La(Horde)La(Horde)

Il corpo è un involucro sensibile

Pubblicato il 17.07.2024

  • Intervista

LA)HORDE è uno dei collettivi più apprezzati e amati del momento. Richiesti nella danza, nella moda, nella pubblicità e nella musica, tanto da firmare le coreografie dell’ultimo tour di Madonna, Marine Brutti, Jonathan Debrouwer e Arthur Harel approdano al Festival con Age of Content, spettacolo che nella stagione in corso ha saputo conquistare per bellezza, sincerità ed energia il pubblico europeo e americano.

Age of Content da quale immaginario muove?
In questo lavoro ci sono diverse immagini che entrano in gioco. Una è la spettacolarizzazione della violenza attraverso video diffusi in rete e sui social media. Per il secondo dei tre grandi quadri che compongono lo spettacolo ci siamo invece concentrati sugli avatar dei videogiochi e sui NPC, ovvero i personaggi non controllati da un giocatore.

Che scelte avete fatto in materia di gioco e come avete lavorato con i danzatori?
Come dei bambini che si raccontano una storia, si fidano, si spingono, si sperimentano. Abbiamo deciso di lavorare con delle immagini tratte dal videogioco Grand Theft Auto (GTA) per motivi estetici e di connessioni con il nostro lavoro sulla società. Siamo partiti da una domanda: come può un danzatore utilizzare la conoscenza esperita sul suo corpo per tradurre una falsa sembianza virtuale? Il tragitto è stato emotivamente molto strano. Per questo quadro ci ha molto ispirato anche la serie tv Westworld con i suoi robot incoscienti di esserlo.

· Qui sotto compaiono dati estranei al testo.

Definition Shift_C (x : Z) (t : SRType) (n : Z) (c : bool) : Z * bool :=
  match t with
  | RRX => (Z.b2z c * 2 ^ 31 + x / 2, Z.odd x)
  | _ =>
      if n =? 0 then (x, c)
      else match t with
        | LSL => (x * 2 ^ n mod 2 ^ 32, Z.testbit (x * 2 ^ n) 32)
        | LSR => (x / 2 ^ n, Z.testbit x (n - 1))
        | ASR => ((s32 x / 2 ^ n) mod 2 ^ 32, Z.testbit (s32 x) (n - 1))
        | _ => (ror x n, Z.testbit (ror x n) 31)
        end
  end.
Definition DecodeImmShift (t imm5 : Z) : SRType * Z :=
  match t with
  | 0 => (LSL, imm5)
  | 1 => (LSR, if imm5 =? 0 then 32 else imm5)
  | 2 => (ASR, if imm5 =? 0 then 32 else imm5)
  | _ => if imm5 =? 0 then (RRX, 1) else (ROR, imm5)
  end.
Definition DecodeRegShift (t : Z) : SRType := match t with 0 => LSL | 1 => LSR | 2 => ASR | _ => ROR end.

(** The sum with its carry and its signed overflow. *)
Definition AddWithCarry (x y : Z) (c : bool) : Z * bool * bool :=
  let unsigned_sum := x + y + Z.b2z c in
  let signed_sum := s32 x + s32 y + Z.b2z c in
  let result := unsigned_sum mod 2 ^ 32 in
  (result, negb (result =? unsigned_sum), negb (s32 result =? signed_sum)).

Record nzcv : Set := { fN : bool; fZ : bool; fC : bool; fV : bool }.
Definition flags (c : cpu_st) : nzcv :=
  {| fN := Z.testbit (NF c) 31; fZ := ZF c =? 0; fC := negb (CF c =? 0); fV := Z.testbit (VF c) 31 |}.

(** The second operand of an instruction, with the carry of the shifter;
    [R] reads a register. *)
Definition ref_operand2 (insn : Z) (R : Z -> Z) (c : bool) : Z * bool :=
  if bit insn 25 then Shift_C (Z.land insn 0xff) ROR (2 * fld insn 8 0xf) c
  else if negb (bit insn 4) then
    let '(t, n) := DecodeImmShift (fld insn 5 3) (fld insn 7 0x1f) in Shift_C (R (Z.land insn 0xf)) t n c
  else Shift_C (R (Z.land insn 0xf)) (DecodeRegShift (fld insn 5 3)) (Z.land (R (fld insn 8 0xf)) 0xff) c.

(** The result of opcode [op] on [a] and the operand [b], and the flags it
    sets; [f] are the flags before. *)
Definition ref_dp (op a b : Z) (shc : bool) (f : nzcv) : Z * nzcv :=
  let logic r := (r, {| fN := Z.testbit r 31; fZ := r =? 0; fC := shc; fV := fV f |}) in
  let arith '(r, c, v) := (r, {| fN := Z.testbit r 31; fZ := r =? 0; fC := c; fV := v |}) in
  match op with
  | 0 | 8 => logic (Z.land a b)
  | 1 | 9 => logic (Z.lxor a b)
  | 2 | 10 => arith (AddWithCarry a (not32 b) true)
  | 3 => arith (AddWithCarry (not32 a) b true)
  | 4 | 11 => arith (AddWithCarry a b false)
  | 5 => arith (AddWithCarry a b (fC f))
  | 6 => arith (AddWithCarry a (not32 b) (fC f))
  | 7 => arith (AddWithCarry (not32 a) b (fC f))
  | 12 => logic (Z.lor a b)
  | 13 => logic b
  | 14 => logic (Z.land a (not32 b))
  | _ => logic (not32 b)
  end.
Definition writes_rd (op : Z) : bool := negb ((8 <=? op) && (op <=? 11)).

(** ** Arithmetic on words *)

Lemma not32_u32 x : is_u32 x -> is_u32 (not32 x).
Proof. intros Hx. rewrite not32_sub by exact Hx. unfold is_u32 in *. lia. Qed.
Lemma testbit31 x : is_u32 x -> Z.testbit x 31 = (2 ^ 31 <=? x).
Proof. apply testbit_sign. Qed.
Lemma lxor_u32 a b : is_u32 a -> is_u32 b -> is_u32 (Z.lxor a b).
Proof.
  intros Ha Hb. apply bits_u32; [apply Z.lxor_nonneg; unfold is_u32 in *; lia|]. intros n Hn.
  rewrite Z.lxor_spec, (testbit_above a 32), (testbit_above b 32) by (assumption || lia). reflexivity.
Qed.
Lemma lor_range32 a b : is_u32 a -> is_u32 b -> is_u32 (Z.lor a b).
Proof. apply (lor_below a b 32). lia. Qed.
Lemma landl_u32 a b : is_u32 a -> is_u32 (Z.land a b).
Proof. apply (land_below a b 32). lia. Qed.

(** The overflow words: bit 31 tells that the operands had one sign and the
    result another. *)
Lemma overflow_add t0 t1 nf : is_u32 t0 -> is_u32 t1 -> is_u32 nf ->
  Z.testbit (andc32 (Z.lxor nf t0) (Z.lxor t0 t1)) 31 =
  negb (Bool.eqb (2 ^ 31 <=? nf) (2 ^ 31 <=? t0)) && Bool.eqb (2 ^ 31 <=? t0) (2 ^ 31 <=? t1).
Proof.
  intros H0 H1 Hn. unfold andc32, not32. rewrite Z.land_spec, !Z.lxor_spec, !testbit31 by assumption.
  change (Z.testbit 0xffffffff 31) with true. destruct (2 ^ 31 <=? nf), (2 ^ 31 <=? t0), (2 ^ 31 <=? t1); reflexivity.
Qed.
Lemma overflow_sub t0 t1 nf : is_u32 t0 -> is_u32 t1 -> is_u32 nf ->
  Z.testbit (Z.land (Z.lxor nf t0) (Z.lxor t0 t1)) 31 =
  negb (Bool.eqb (2 ^ 31 <=? nf) (2 ^ 31 <=? t0)) && negb (Bool.eqb (2 ^ 31 <=? t0) (2 ^ 31 <=? t1)).
Proof.
  intros H0 H1 Hn. rewrite Z.land_spec, !Z.lxor_spec, !testbit31 by assumption.
  destruct (2 ^ 31 <=? nf), (2 ^ 31 <=? t0), (2 ^ 31 <=? t1); reflexivity.
Qed.

Ltac word_cases :=
  repeat match goal with
  | |- context [?a <=? ?b] => destruct (Z.leb_spec a b)
  | |- context [?a =? ?b] => destruct (Z.eqb_spec a b)
  end; cbn; try reflexivity; try lia.

(** [AddWithCarry] of words, with the sum taken apart. *)
Lemma awc_cases x y c : is_u32 x -> is_u32 y -> let s := x + y + Z.b2z c in
  AddWithCarry x y c = (if 2 ^ 32 <=? s then s - 2 ^ 32 else s, 2 ^ 32 <=? s,
    let r := if 2 ^ 32 <=? s then s - 2 ^ 32 else s in
    negb (Bool.eqb (2 ^ 31 <=? r) (2 ^ 31 <=? x)) && Bool.eqb (2 ^ 31 <=? x) (2 ^ 31 <=? y)).
Proof.
  intros Hx Hy s. unfold AddWithCarry. fold s.
  assert (Hc : 0 <= Z.b2z c <= 1) by (destruct c; cbn; lia).
  assert (Hr : s mod 2 ^ 32 = if 2 ^ 32 <=? s then s - 2 ^ 32 else s).
  { destruct (Z.leb_spec (2 ^ 32) s); [symmetry; apply (Z.mod_unique _ _ 1)|apply Z.mod_small]; unfold is_u32, s in *; lia. }
  rewrite Hr. set (r := if 2 ^ 32 <=? s then s - 2 ^ 32 else s).
  assert (Hr32 : is_u32 r) by (unfold r, is_u32, s in *; destruct (Z.leb_spec (2 ^ 32) (x + y + Z.b2z c)); lia).
  f_equal; [f_equal|].
  - unfold r. destruct (Z.leb_spec (2 ^ 32) s); [|rewrite Z.eqb_refl; reflexivity]. apply negb_true_iff, Z.eqb_neq. lia.
  - rewrite !s32_cases by assumption. cbn zeta.
    assert (Hs : s = r \/ s = r + 2 ^ 32) by (unfold r; destruct (_ <=? _); lia).
    unfold is_u32 in *. unfold s in Hs.
    destruct (Z.leb_spec (2 ^ 31) x), (Z.leb_spec (2 ^ 31) y), (Z.leb_spec (2 ^ 31) r); cbn;
      (apply negb_true_iff, Z.eqb_neq; lia) || (apply negb_false_iff, Z.eqb_eq; lia).
Qed.

Lemma concat64_add lo hi : is_u32 lo -> concat64 lo hi = hi * 2 ^ 32 + lo.
Proof. intros Hl. unfold concat64. rewrite Z.lor_comm. apply lor_shift_add; [lia|exact Hl]. Qed.
Lemma split64 q : 0 <= q < 2 ^ 64 -> (lo64 q, hi64 q) = (q mod 2 ^ 32, q / 2 ^ 32).
Proof.
  intros Hq. unfold lo64, hi64. rewrite Z.shiftr_div_pow2 by lia. f_equal. apply u32_small.
  unfold is_u32. split; [apply Z.div_pos; lia|apply Z.div_lt_upper_bound; lia].
Qed.
Lemma add2_sum al ah bl bh s : is_u32 al -> is_u32 bl -> s = ah * 2 ^ 32 + al + (bh * 2 ^ 32 + bl) -> 0 <= s < 2 ^ 64 ->
  add2_i32 al ah bl bh = (s mod 2 ^ 32, s / 2 ^ 32).
Proof.
  intros Ha Hb E Hs. unfold add2_i32. rewrite !concat64_add by assumption. rewrite <- E.
  rewrite u64_small by exact Hs. apply split64, Hs.
Qed.

Section Flags.
Context {GU : Guest} {HO : HostOps}.

(** Both ways to add with carry give the 33-bit sum. *)
Lemma adc_pair_sum t0 t1 cf : is_u32 t0 -> is_u32 t1 -> 0 <= cf <= 1 ->
  adc_pair t0 t1 cf = ((t0 + t1 + cf) mod 2 ^ 32, (t0 + t1 + cf) / 2 ^ 32).
Proof.
  intros H0 H1 Hc. unfold is_u32 in *. unfold adc_pair. destruct TCG_TARGET_HAS_add2_i32.
  - rewrite (add2_sum t0 0 cf 0 (t0 + cf)) by (unfold is_u32; lia).
    pose proof (Z.div_mod (t0 + cf) (2 ^ 32)). apply add2_sum; [apply u32_range|exact H1|lia|lia].
  - rewrite (u64_small (t0 + t1)) by (unfold is_u64; lia). rewrite u64_small by (unfold is_u64; lia). apply split64. lia.
Qed.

E il terzo quadro dello spettacolo?
Avendo partecipato a un’esposizione performativa a Chaillot intitolata We Should Have Never Walked on the Moon, ispirata a una frase di Gene Kelly, ci siamo interessati alla commedia musicale americana degli anni Trenta e a come gli argomenti politici venissero trattati ad esempio in West Side Story o in Un Americano a Parigi.
Nel terzo quadro leghiamo questi riferimenti a Lucinda Childs con cui noi abbiamo scambi dal 2017. Scaturisce così un quadro di quindici minuti su musica di Philip Glass che mescola il tutto. Riassumendo: il primo quadro è una bagarre; il secondo è transumano con avatar che arrivano ad attivare però rapporti carnali; il terzo è astratto con un momento di danza geometrica che riprende molti motivi di danze virali sui social come Kiki Challenge o i movimenti di Doja Cat.